Des personnalités marquantes
Ce qui distingue également l'Eldorado, c'est la galerie de personnages fascinants qu'il nous présente. Des hommes et des femmes réels, aux destins aussi complexes que tragiques, qui donnent chair à cette période.
Tout d'abord, le célèbre Magnus Hirschfeld. Ce sexologue visionnaire est l'une des figures les plus emblématiques du documentaire. Pionnier des études sur la sexualité humaine, il dirige à Berlin un institut scientifique qui est, pour l'époque, une révolution à lui seul. Il défend l'idée que l'homosexualité est naturelle, normale, et milite activement pour les droits des personnes queer. Dans son laboratoire, il pratique les premières opérations de changement de sexe. Il est également l'origine de la première association de défense des droits homosexuels en 1897. Tristement, il ne pourra montrer publiquement son homosexualité, par peur d'endommager sa réputation de médecin et professeur.
Ensuite, Gottfried von Cramm. Champion de tennis reconnu internationalement, beau, blond au yeux bleus, admiré - ce qui le rendra le candidat nazi parfait pour le régime, qui finira par l'arrêter face à son refus de s'affilier au parti nazi. Bisexuel, il fréquence régulièrement l'Eldorado, et y rencontre Manasse Herbest avec qui il développe une histoire d'amour. Avec sa femme Elisabeth von Dobeneck, ils formeront un trouple.
Ernst Röhm, lui, incarne l'une des plus grandes ironies tragiques de cette période. Bras droit d'Hitler, figure militaire centrale du parti nazi, il est pourtant homosexuel - et ne s'en cache pas vraiment. Il continue de fréquenter les cabarets, dont l'Eldorado, tout en servant un régime qui prépare la persécution de gens comme lui. Son destin se scelle tragiquement quand Hitler l'arrête pour trahison et le fait exécuter.

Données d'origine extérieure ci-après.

(* ===== verification/Float64.v ===== *)
(** * Rust [f64]

    IEEE 754 binary64 as the Standard Library's specification floats.  The
    comparisons are Rust's [PartialOrd]: every comparison with a NaN is false.
    On the other values the order is the lexicographic order of [rank], which
    gives the totality and transitivity the sorts of the program rely on. *)

From S2P Require Import Prelude.
From Stdlib Require Export SpecFloat.

Definition f64 := spec_float.
Definition prec : Z := 53.
Definition emax : Z := 1024.

(** An integer literal such as [25.0], or [n as f64]. *)
Definition of_Z (n : Z) : f64 := binary_normalize prec emax n 0 false.

Definition fadd : f64 → f64 → f64 := SFadd prec emax.
Definition fsub : f64 → f64 → f64 := SFsub prec emax.
Definition fmul : f64 → f64 → f64 := SFmul prec emax.
Definition fdiv : f64 → f64 → f64 := SFdiv prec emax.

Definition partial_cmp (a b : f64) : option comparison := SFcompare a b.
Definition flt (a b : f64) : bool := SFltb a b.
Definition fle (a b : f64) : bool := SFleb a b.
Definition feq (a b : f64) : bool := SFeqb a b.
Definition is_nan (a : f64) : bool := match a with S754_nan => true | _ => false end.
Definition is_finite (a : f64) : bool :=
  match a with S754_nan | S754_infinity _ => false | _ => true end.

(** [f64::max] and [f64::min]: a NaN operand is ignored. *)
Definition fmax (a b : f64) : f64 := if is_nan a then b else if flt a b then b else a.
Definition fmin (a b : f64) : f64 := if is_nan a then b else if flt b a then b else a.

(** [f64::clamp]. *)
Definition fclamp (a lo hi : f64) : f64 :=
  let a := if flt a lo then lo else a in if flt hi a then hi else a.

#[global] Instance f64_eq_dec : EqDecision f64.
Proof. unfold EqDecision, f64. solve_decision. Defined.

(** ** Order *)

(** The position of a value: its class from [-2] (minus infinity) to [2], then
    the signed exponent and mantissa of a nonzero finite value. *)
Definition rank (a : f64) : Z * Z * Z :=
  match a with
  | S754_infinity true => (-2, 0, 0)
  | S754_finite true m e => (-1, - e, - Z.pos m)
  | S754_zero _ | S754_nan => (0, 0, 0)
  | S754_finite false m e => (1, e, Z.pos m)
  | S754_infinity false => (2, 0, 0)
  end.

Definition lex3 (x y : Z * Z * Z) : comparison :=
  match x, y with
  | (a1, b1, c1), (a2, b2, c2) =>
      match Z.compare a1 a2 with
      | Eq => match Z.compare b1 b2 with Eq => Z.compare c1 c2 | c => c end
      | c => c
      end
  end.

Definition lex3_le (x y : Z * Z * Z) : Prop :=
  match x, y with
  | (a1, b1, c1), (a2, b2, c2) =>
      a1 < a2 ∨ (a1 = a2 ∧ (b1 < b2 ∨ (b1 = b2 ∧ c1 ≤ c2)))
  end.

Lemma lex3_spec x y :
  match lex3 x y with
  | Lt => lex3_le x y ∧ ¬ lex3_le y x
  | Eq => x = y
  | Gt => lex3_le y x ∧ ¬ lex3_le x y
  end.
Proof.
  destruct x as [[a1 b1] c1], y as [[a2 b2] c2]. unfold lex3, lex3_le.
  destruct (Z.compare_spec a1 a2); [|lia..].
  destruct (Z.compare_spec b1 b2); [|lia..].
  destruct (Z.compare_spec c1 c2); [by subst | lia..].
Qed.

Lemma lex3_le_trans x y z : lex3_le x y → lex3_le y z → lex3_le x z.
Proof. destruct x as [[??]?], y as [[??]?], z as [[??]?]. unfold lex3_le. lia. Qed.

Lemma lex3_le_total x y : lex3_le x y ∨ lex3_le y x.
Proof. destruct x as [[??]?], y as [[??]?]. unfold lex3_le. lia. Qed.

Lemma partial_cmp_rank a b :
  is_nan a = false → is_nan b = false → partial_cmp a b = Some (lex3 (rank a) (rank b)).
Proof.
  unfold partial_cmp, rank, lex3.
  destruct a as [|[]| |[] m1 e1], b as [|[]| |[] m2 e2]; try done; intros _ _; simpl.
  rewrite Z.compare_opp, (Z.compare_antisym e1 e2).
  by destruct (Z.compare e1 e2).
Qed.

Lemma partial_cmp_None a b : partial_cmp a b = None ↔ is_nan a = true ∨ is_nan b = true.
Proof.
  split.
  - intros Hn. destruct (is_nan a) eqn:Ha; [by left|]. destruct (is_nan b) eqn:Hb; [by right|].
    by rewrite partial_cmp_rank in Hn.
  - by destruct a as [|[]| |[]], b as [|[]| |[]]; intros [].
Qed.

Lemma fle_rank a b :
  fle a b = true ↔ is_nan a = false ∧ is_nan b = false ∧ lex3_le (rank a) (rank b).
Proof.
  unfold fle, SFleb. change (SFcompare a b) with (partial_cmp a b).
  destruct (is_nan a) eqn:Ha, (is_nan b) eqn:Hb;
    try (rewrite (proj2 (partial_cmp_None a b)) by auto; naive_solver).
  rewrite partial_cmp_rank by done. pose proof (lex3_spec (rank a) (rank b)) as Hs.
  destruct (lex3 (rank a) (rank b)).
  - rewrite Hs. destruct (lex3_le_total (rank b) (rank b)); naive_solver.
  - naive_solver.
  - naive_solver.
Qed.

Lemma flt_rank a b :
  flt a b = true ↔ is_nan a = false ∧ is_nan b = false ∧ ¬ lex3_le (rank b) (rank a).
Proof.
  unfold flt, SFltb. change (SFcompare a b) with (partial_cmp a b).
  destruct (is_nan a) eqn:Ha, (is_nan b) eqn:Hb;
    try (rewrite (proj2 (partial_cmp_None a b)) by auto; naive_solver).
  rewrite partial_cmp_rank by done. pose proof (lex3_spec (rank a) (rank b)) as Hs.
  destruct (lex3 (rank a) (rank b)).
  - rewrite Hs. destruct (lex3_le_total (rank b) (rank b)); naive_solver.
  - naive_solver.
  - naive_solver.
Qed.

Lemma fle_trans a b c : fle a b = true → fle b c = true → fle a c = true.
Proof. rewrite !fle_rank. intros (?&?&?) (?&?&?). eauto using lex3_le_trans. Qed.

Lemma fle_total a b : is_nan a = false → is_nan b = false → fle a b = true ∨ fle b a = true.
Proof. rewrite !fle_rank. destruct (lex3_le_total (rank a) (rank b)); naive_solver. Qed.

Lemma flt_fle a b : is_nan a = false → is_nan b = false → flt a b = negb (fle b a).
Proof.
  intros Ha Hb. apply eq_bool_prop_intro. rewrite negb_True, !Is_true_true.
  rewrite flt_rank, fle_rank. naive_solver.
Qed.

Lemma is_finite_not_nan a : is_finite a = true → is_nan a = false.
Proof. by destruct a. Qed.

Charlotte Charlaque, enfin, représente une autre facette de ce Berlin pionnier. Intellectuelle juive, elle compte parmi les premières femmes trans à avoir subi une opération de réassignation de genre. Elle incarne à la fois le courage de ceux qui vivaient leur identité malgré tout et l'audace scientifique d'une époque qui explorait des territoires complètement nouveaux.
La mécanique de la destruction
Le documentaire ne se contente pas de célébrer cette période dorée. La montée du nazisme n'est pas présentée comme un événement soudain et imprévisible, mais comme un processus lent, méthodique, implacable. Les listes roses recensant les homosexuels commencent à circuler. Les regards se font méfiants. Les fréquentations de l'Eldorado deviennent dangereuses. Et peu à peu, la forteresse de liberté se retrouve assiégée.
L'une des scènes les plus symboliques est la destruction du laboratoire de Magnus Hirschfeld par la jeunesse nazie. Des années de recherche scientifique, des milliers de documents, des témoignages irremplaçables - tout brûlé, tout effacé. Ce n'est pas seulement une bibliothèque qui disparaît, c'est une vision du monde entière que le régime cherche à annihiler.
Un message plus que jamais actuel
Eldorado est un documentaire historique qui résonne avec une acuité particulière aujourd'hui, alors que les mouvements d'extrême droite progressent dans de nombreux pays européens, et la tolérance se restreint dangereusement. Ce que Cantu nous montre, c'est que les libertés ne tombent jamais du ciel, et qu'elles ne disparaissent jamais non plus en un seul jour. Elles s'accumulent lentement, au fil des luttes - et elles s'érodent tout aussi lentement, au fil des compromis et des silences.
Le nazisme n'a pas supprimé les droits des personnes queer en un claquement de doigts. Il a d'abord normalisé l'intolérance, institutionnalisé la méfiance, puis organisé la persécution. Comprendre ce processus, c'est se donner les outils pour le reconnaître quand il recommence.
En ce sens, "Eldorado : Le Cabaret honni des nazis" n'est pas seulement un devoir de mémoire. C'est un avertissement.